Tracollo Milan, crisi Gattuso

Crollo senza appello. Il tecnico: «Che figuraccia, non riusciamo a reagire»
VERONA. Sprofonda il Milan a Verona. Un crollo senza appelli per la squadra di Gattuso, lontana parente anche di quella della gestione Montella, che sempre al Bentegodi, ma contro il Chievo, aveva marcato un poker. La sconfitta per 3-0 subita dagli uomini di Pecchia - sin qui la seconda peggiore in campionato per gol subiti - pesa sul rilancio delle ambizioni dei rossoneri, e quindi anche sugli scenari futuri del Diavolo, non ultimo quello finanziario. Contro l'Atalanta, poi, Gattuso non avrà gli squalificati Romagnoli e Suso, quest'ultimo autore di una bella partita, macchiata da una sciocchezza finale. Un'involuzione seria quella del Milan, che solo 5 giorni fa proprio con il Verona in Coppa Italia aveva ottenuto un 3-0 che forse aveva illuso. Gattuso non minimizza il tracollo: «Abbiamo fatto una figuraccia. Per 25 minuti abbiamo creato tantissimo, poi abbiamo pagato il primo episodio a loro favorevole. Il secondo gol ci ha tagliato le gambe. Sono dell'idea che sino al raddoppio del Verona la squadra abbia fatto una buona partita, anzi meritavamo noi di passare in vantaggio. E poi, come capita spesso, siamo crollati dopo la prima difficoltà». E proprio questa incapacità di reagire, una volta sotto nel punteggio, sembra essere il nervo più scoperto. «Non riusciamo a reagire o se reagiamo diamo la sensazione di essere confusionari e arruffoni. E questa cosa non mi piace. La figuraccia resta, ora bisogna guardare avanti. Resta il fatto che nel primo tempo abbiamo fatto 12 tiri in porta contro 2 e davamo la sensazione di essere pericolosi. Poi alla fine il Verona non ha rubato nulla. Ma questa gara ha evidenziato le nostre fragilità. Penso che non sia una questione di carattere, ma bisogna distribuirlo bene. Dobbiamo fare scelte di squadra, invece sembra che ognuno faccia le scelte con la sua testa».
Gattuso non crede però che il Milan peggiore della stagione abbia a che vedere con il caso Donnarumma e le difficoltà per il club arrivate dal no della Uefa. »Sarebbe più facile dire sì, ma non è vero. I giocatori percepiscono lo stipendio ogni mese, la società è molto presente e molto brava e nello spogliatoio le problematiche non le tocchiamo con mano. Dobbiamo solo pensare a giocare meglio».

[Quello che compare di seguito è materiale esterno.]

(** * Misfit Studio: marker patching, build planning and preset handling

    A shallow embedding of the parts of the repository the specification
    speaks about:

    - [scripts/apply-macos.sh] ([update_file_block]) and [scripts/apply.ps1]
      ([Update-FileBlock]): the marker block patchers;
    - [installer-ui/src/App.tsx] (the Dashboard component): path helpers,
      manifest import and export, preset normalisation, validation and the
      build flow;
    - [installer-ui/src/components/Installer.tsx]: the install flow.

    Texts are [string]s (sequences of 8-bit characters); a JavaScript string
    is modelled by the string of its characters, which is exact for ASCII
    text.  White space is ASCII white space. *)

From Stdlib Require Import String Ascii List Bool Arith Lia.
From stdpp Require Import gmap strings list pretty.

#[local] Set Warnings "-register-all".

(* ===================================================================== *)
(** * Part I: definitions                                                 *)
(* ===================================================================== *)

(** ** Text primitives shared by the scripts and the UI code *)

Module Text.

Definition LF : ascii := "010"%char.
Definition CR : ascii := "013"%char.

(** [s.slice(n)]: drop the first [n] characters. *)
Fixpoint drop (n : nat) (s : string) : string :=
  match n, s with
  | 0, _ => s
  | S _, EmptyString => EmptyString
  | S k, String _ t => drop k t
  end.

(** Leftmost occurrence of [pat] in [s]: the text before it and the text
    after it. *)
Fixpoint split_at_first (pat s : string) : option (string * string) :=
  if String.prefix pat s then Some (EmptyString, drop (String.length pat) s)
  else match s with
       | EmptyString => None
       | String c t =>
           match split_at_first pat t with
           | Some (before, after) => Some (String c before, after)
           | None => None
           end
       end.

Definition contains (pat s : string) : bool :=
  match split_at_first pat s with Some _ => true | None => false end.

Fixpoint mem_char (c : ascii) (s : string) : bool :=
  match s with
  | EmptyString => false
  | String d t => if Ascii.eqb c d then true else mem_char c t
  end.

(** ASCII case folding, as used by a case-insensitive comparison. *)
Definition lower_ascii (c : ascii) : ascii :=
  let n := nat_of_ascii c in
  if (65 <=? n) && (n <=? 90) then ascii_of_nat (n + 32) else c.

Fixpoint lower (s : string) : string :=
  match s with
  | EmptyString => EmptyString
  | String c t => String (lower_ascii c) (lower t)
  end.

(** A text of ASCII characters only: the same sequence of bytes in UTF-8
    and in every ANSI code page, so that a file holding it is read back
    as it was written whatever encoding the reader assumes. *)
Fixpoint ascii_text (s : string) : bool :=
  match s with
  | EmptyString => true
  | String c t => (nat_of_ascii c <? 128) && ascii_text t
  end.

(** The lines of a text: maximal runs without [LF]; a final line needs
    no terminating [LF], and a text that ends in [LF] has no extra empty
    line after it. *)
Fixpoint lines (s : string) : list string :=
  match s with
  | EmptyString => []
  | String c t =>
      if Ascii.eqb c LF then EmptyString :: lines t
      else match lines t with
           | [] => [String c EmptyString]
           | l :: ls => String c l :: ls
           end
  end.

(** All [LF]-separated fields of a text (the last one may be empty). *)
Fixpoint fields (s : string) : list string :=
  match s with
  | EmptyString => [EmptyString]
  | String c t =>
      if Ascii.eqb c LF then EmptyString :: fields t
      else match fields t with
           | [] => [String c EmptyString]
           | l :: ls => String c l :: ls
           end
  end.

End Text.

(** ** The marker block patchers of the two install scripts *)

Module Patch.
Import Text.

(** The regular expression [START.*?END] (dot matches newline, markers
    quoted): the leftmost, shortest match, as (text before, matched
    text, text after).  Both scripts build this pattern: [apply.ps1]
    with [(?s)] and [[regex]::Escape], [apply-macos.sh] with [\Q..\E]
    and the [/s] flag. *)
Definition regex_first (startMarker endMarker s : string)
  : option (string * string * string) :=
  match split_at_first startMarker s with
  | None => None
  | Some (pre, rest) =>
      match split_at_first endMarker rest with
      | None => None
      | Some (mid, post) =>
          Some (pre, startMarker +:+ mid +:+ endMarker, post)
      end
  end.

(** *** apply-macos.sh *)

(** [grep -qF "$start_marker" "$path"]: some line of the file contains
    one of the newline-separated fixed strings of the pattern.  The script
    passes the marker without [--] or [-e], so a marker that begins with
    a dash is read by grep as an option; [dashed] names those markers and
    the theorems about the script leave them out. *)
Definition dashed (pattern : string) : bool := String.prefix "-" pattern.

Definition grep_qF (pattern file : string) : bool :=
  existsb (fun line => existsb (fun p => contains p line) (fields pattern))
          (lines file).

(** [perl -0777 -pe 's/\Q$START\E.*?\Q$END\E/$block/s']: the whole file
    is one record; the substitution has no [/g] flag, so only the first
    match is replaced; without a match the text is printed unchanged. *)
Definition perl_subst_once (startMarker endMarker block s : string) : string :=
  match regex_first startMarker endMarker s with
  | Some (pre, _, post) => pre +:+ block +:+ post
  | None => s
  end.

(** The body of [update_file_block] once the file is known to exist:
    the new content written back by [write_file]. *)
Definition update_file_block_text
    (start_marker end_marker block content : string) : string :=
  if grep_qF start_marker content
  then perl_subst_once start_marker end_marker block content
  else content +:+ String LF EmptyString +:+ block +:+ String LF EmptyString.

(** [update_file_block path start end block_file]; [None] is the
    "Missing file" exit ([return 1]), [Some] the content of the file
    afterwards. *)
Definition update_file_block
    (start_marker end_marker block : string) (file : option string)
  : option string :=
  match file with
  | None => None
  | Some content =>
      Some (update_file_block_text start_marker end_marker block content)
  end.

(** *** apply.ps1 *)

Definition CRLF : string := String CR (String LF EmptyString).

(** [[regex]::Replace($content, $pattern, evaluator)]: the static
    [Regex.Replace] replaces every match, scanning on from the end of
    the previous one; after an empty match the scan moves on by one
    character.  [fuel] bounds the number of matches. *)
Fixpoint regex_replace_fuel (fuel : nat)
    (startMarker endMarker block s : string) : string :=
  match fuel with
  | 0 => s
  | S fuel' =>
      match regex_first startMarker endMarker s with
      | None => s
      | Some (pre, matched, post) =>
          pre +:+ block +:+
            match matched with
            | EmptyString =>
                match post with
                | EmptyString => EmptyString
                | String c t =>
                    String c (regex_replace_fuel fuel' startMarker endMarker block t)
                end
            | String _ _ =>
                regex_replace_fuel fuel' startMarker endMarker block post
            end
      end
  end.

Definition regex_replace_all (startMarker endMarker block s : string) : string :=
  regex_replace_fuel (S (String.length s)) startMarker endMarker block s.

(** [$content -match $pattern]: PowerShell's [-match] ignores case. *)
Definition ps_match (StartMarker EndMarker content : string) : bool :=
  match regex_first (lower StartMarker) (lower EndMarker) (lower content) with
  | Some _ => true
  | None => false
  end.

(** The body of [Update-FileBlock] once [Test-Path] has succeeded. *)
Definition Update_FileBlock_text
    (StartMarker EndMarker BlockContent content : string) : string :=
  if ps_match StartMarker EndMarker content
  then regex_replace_all StartMarker EndMarker BlockContent content
  else content +:+ CRLF +:+ BlockContent +:+ CRLF.

(** [Update-FileBlock]; [None] is the "Missing file" warning and
    [return], [Some] the text written by [WriteAllText].  The argument is
    the text [Get-Content -Raw] decodes, the result the text
    [WriteAllText] encodes as UTF-8 without a byte order mark.  The
    script names no encoding for reading, and Windows PowerShell decodes
    a file without byte order mark in the ANSI code page: only for an
    [ascii_text] is the text a later run reads the text this run wrote,
    and the theorems about a later run are stated for such texts. *)
Definition Update_FileBlock
    (StartMarker EndMarker BlockContent : string) (file : option string)
  : option string :=
  match file with
  | None => None
  | Some content =>
      Some (Update_FileBlock_text StartMarker EndMarker BlockContent content)
  end.

End Patch.


(** ** JavaScript values and built-ins used by the UI code *)

Module Js.
Import Text.

(** *** Strings *)

(** ASCII white space and line terminators, as removed by [trim] and
    skipped by [Number]. *)
Definition is_ws (c : ascii) : bool :=
  match c with
  | "009" | "010" | "011" | "012" | "013" | " " => true
  | _ => false
  end%char.

Fixpoint trimStart (s : string) : string :=
  match s with
  | EmptyString => EmptyString
  | String c t => if is_ws c then trimStart t else s
  end.

Fixpoint trimEnd (s : string) : string :=
  match s with
  | EmptyString => EmptyString
  | String c t =>
      match trimEnd t with
      | EmptyString => if is_ws c then EmptyString else String c EmptyString
      | t' => String c t'
      end
  end.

Il ds Massimiliano Mirabelli: «Siamo mortificati del risultato, verso i tifosi, verso chi ci sta sostenendo veramente in modo importante. Devo dire, però, che ho visto la squadra che ha dominato per gran parte di questa gara. Sappiamo le difficoltà che ci possono essere dopo aver cambiato. Con Gattuso stiamo facendo un tipo di lavoro che ci farà arrivare alla fine. Diamo il tempo alla squadra nuova che si assesti, poi tireremo le somme». Su Donnarumma: «Gigio non vuole andare via, speriamo di continuare tutti con questo gruppo. Non vogliamo altri inserimenti o cessioni. Raiola? Gli rispondo con un sorriso. I conti li facciamo alla fine».